** EXERCISE DIRECTIONS **
Consider the data that follows and state how many lines contain the string "true", using the number alone.

**** DATA

(** * Piper-TTS-Electron: the conversion core of [server.js]

    A shallow embedding of the bounded task queue ([ProcessQueue]), of the
    conversion sessions kept in [activeConversions], and of the text
    normaliser and sentence segmenter, together with the properties of the
    design document that they satisfy, or fail to satisfy.

    Conventions.
    - A JavaScript string is a list of UTF-16 code units ([list N]) wherever
      the code inspects its characters; identifiers, messages and file paths
      that are only compared or passed on are Rocq [string]s.
    - A [Set] of ids is a [gset string], the [Map] of sessions a
      [gmap string Conversion].
    - A number that is only compared (the ceiling of the queue, the thread
      settings) is its value: [NaN], an infinity or a rational; a number
      that is computed (the percentage of the progress) is a binary64
      float.
    - What the event loop interleaves (task completions, [setImmediate]
      callbacks, HTTP requests) is a labelled step function; what the
      operating system decides (exit codes, file names, clock readings,
      [Math.random]) is carried by the labels. *)

From Stdlib Require Import ZArith NArith QArith Lia Bool List String Ascii DecimalString.
From Stdlib Require Import Floats.SpecFloat.
From stdpp Require Import base gmap sets list strings option sorting.

(* [set_solver] clears hypotheses that need not be there. *)
Set Warnings "-clear-no-such-hyp".

Local Open Scope Z_scope.

(* ===================================================================== *)
(** * JavaScript strings                                                  *)
(* ===================================================================== *)

Module Js.

(** A string value: its UTF-16 code units. *)
Definition str := list N.

(** Code units of a Rocq string literal.  The literals of this file are
    UTF-8; one- and two-byte sequences and three-byte sequences (all the
    source uses) are decoded, so that [lit "¿"] is the single unit 191. *)
Fixpoint utf8 (bs : list N) (fuel : nat) : str :=
  match fuel with
  | O => []
  | S fuel' =>
      match bs with
      | [] => []
      | b0 :: rest =>
          if (b0 <? 128)%N then b0 :: utf8 rest fuel'
          else if (b0 <? 224)%N then
            match rest with
            | b1 :: rest' => ((b0 - 192) * 64 + (b1 - 128))%N :: utf8 rest' fuel'
            | [] => [b0]
            end
          else
            match rest with
            | b1 :: b2 :: rest' =>
                ((b0 - 224) * 4096 + (b1 - 128) * 64 + (b2 - 128))%N :: utf8 rest' fuel'
            | _ => b0 :: rest
            end
      end
  end.

Definition lit (s : string) : str :=
  let bs := map N_of_ascii (list_ascii_of_string s) in utf8 bs (length bs).

(** White space and line terminators: what [\s] matches and [trim] strips. *)
Definition isSpace (c : N) : bool :=
  existsb (N.eqb c)
    [9; 10; 11; 12; 13; 32; 160; 5760; 8232; 8233; 8239; 8287; 12288; 65279]%N
  || ((8192 <=? c) && (c <=? 8202))%N.

Fixpoint trimStart (s : str) : str :=
  match s with
  | c :: s' => if isSpace c then trimStart s' else s
  | [] => []
  end.

Definition trimEnd (s : str) : str := rev (trimStart (rev s)).

Definition trim (s : str) : str := trimEnd (trimStart s).

(** Decimal digits of a number, as [String(n)] prints a natural number. *)
Definition ofNat (n : nat) : str :=
  map N_of_ascii (list_ascii_of_string (NilZero.string_of_uint (Nat.to_uint n))).

End Js.

(* ===================================================================== *)
(** * JavaScript numbers                                                  *)
(* ===================================================================== *)

Module Num.

(** A number by its value: [NaN], an infinity, or a finite number.  Every
    finite double is a rational, and [<], [>], [<=], [||], [Math.min] and
    [Math.max] are exact on doubles, so that a number which is only
    compared is as well its value.  (Minus zero is worth zero.) *)
Inductive number :=
| NaN
| Inf (negative : bool)
| Fin (q : Q).

(** An integer of the code ([running.size], [CPU_CORES * 2], a literal). *)
Definition ofZ (n : Z) : number := Fin (inject_Z n).

(** [x < y]: false as soon as one side is [NaN]. *)
Definition lt (x y : number) : bool :=
  match x, y with
  | NaN, _ | _, NaN => false
  | Inf a, Inf b => a && negb b
  | Inf a, Fin _ => a
  | Fin _, Inf b => negb b
  | Fin p, Fin q => match (p ?= q)%Q with Lt => true | _ => false end
  end.

(** [x <= y] *)
Definition le (x y : number) : bool :=
  match x, y with
  | NaN, _ | _, NaN => false
  | _, _ => negb (lt y x)
  end.

(** [Math.min(x, y)] and [Math.max(x, y)]: [NaN] as soon as one argument
    is. *)
Definition min (x y : number) : number :=
  match x, y with
  | NaN, _ | _, NaN => NaN
  | _, _ => if lt y x then y else x
  end.

Definition max (x y : number) : number :=
  match x, y with
  | NaN, _ | _, NaN => NaN
  | _, _ => if lt x y then y else x
  end.

(** Whether [x || d] is [x]: zero and [NaN] are falsy. *)
Definition truthy (x : number) : bool :=
  match x with
  | NaN => false
  | Inf _ => true
  | Fin q => negb (Qeq_bool q 0)
  end.

(** [isFinite(x)] *)
Definition isFinite (x : number) : bool :=
  match x with
  | Fin _ => true
  | _ => false
  end.

(** ** Arithmetic

    Where the code computes with numbers they are the binary64 floats of
    the language: 53 bits of precision, rounding to nearest, ties to
    even. *)
Definition double := spec_float.

(** An integer as a float. *)
Definition ofInt (n : Z) : double := binary_normalize 53 1024 n 0 false.

(** [x / y] and [x * y] *)
Definition div (x y : double) : double := SFdiv 53 1024 x y.
Definition mul (x y : double) : double := SFmul 53 1024 x y.

(** [Math.round(x)]: the integer nearest to [x], the larger one when two
    are equally near. *)
Definition round (x : double) : number :=
  match x with
  | S754_nan => NaN
  | S754_infinity s => Inf s
  | S754_zero _ => ofZ 0
  | S754_finite s m e =>
      let v := if s then Z.neg m else Z.pos m in
      match e with
      | Z.neg p => ofZ ((2 * v + 2 ^ Z.pos p) / 2 ^ (Z.pos p + 1))
      | _ => ofZ (v * 2 ^ e)
      end
  end.

End Num.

********

** TASK SOLUTION **
3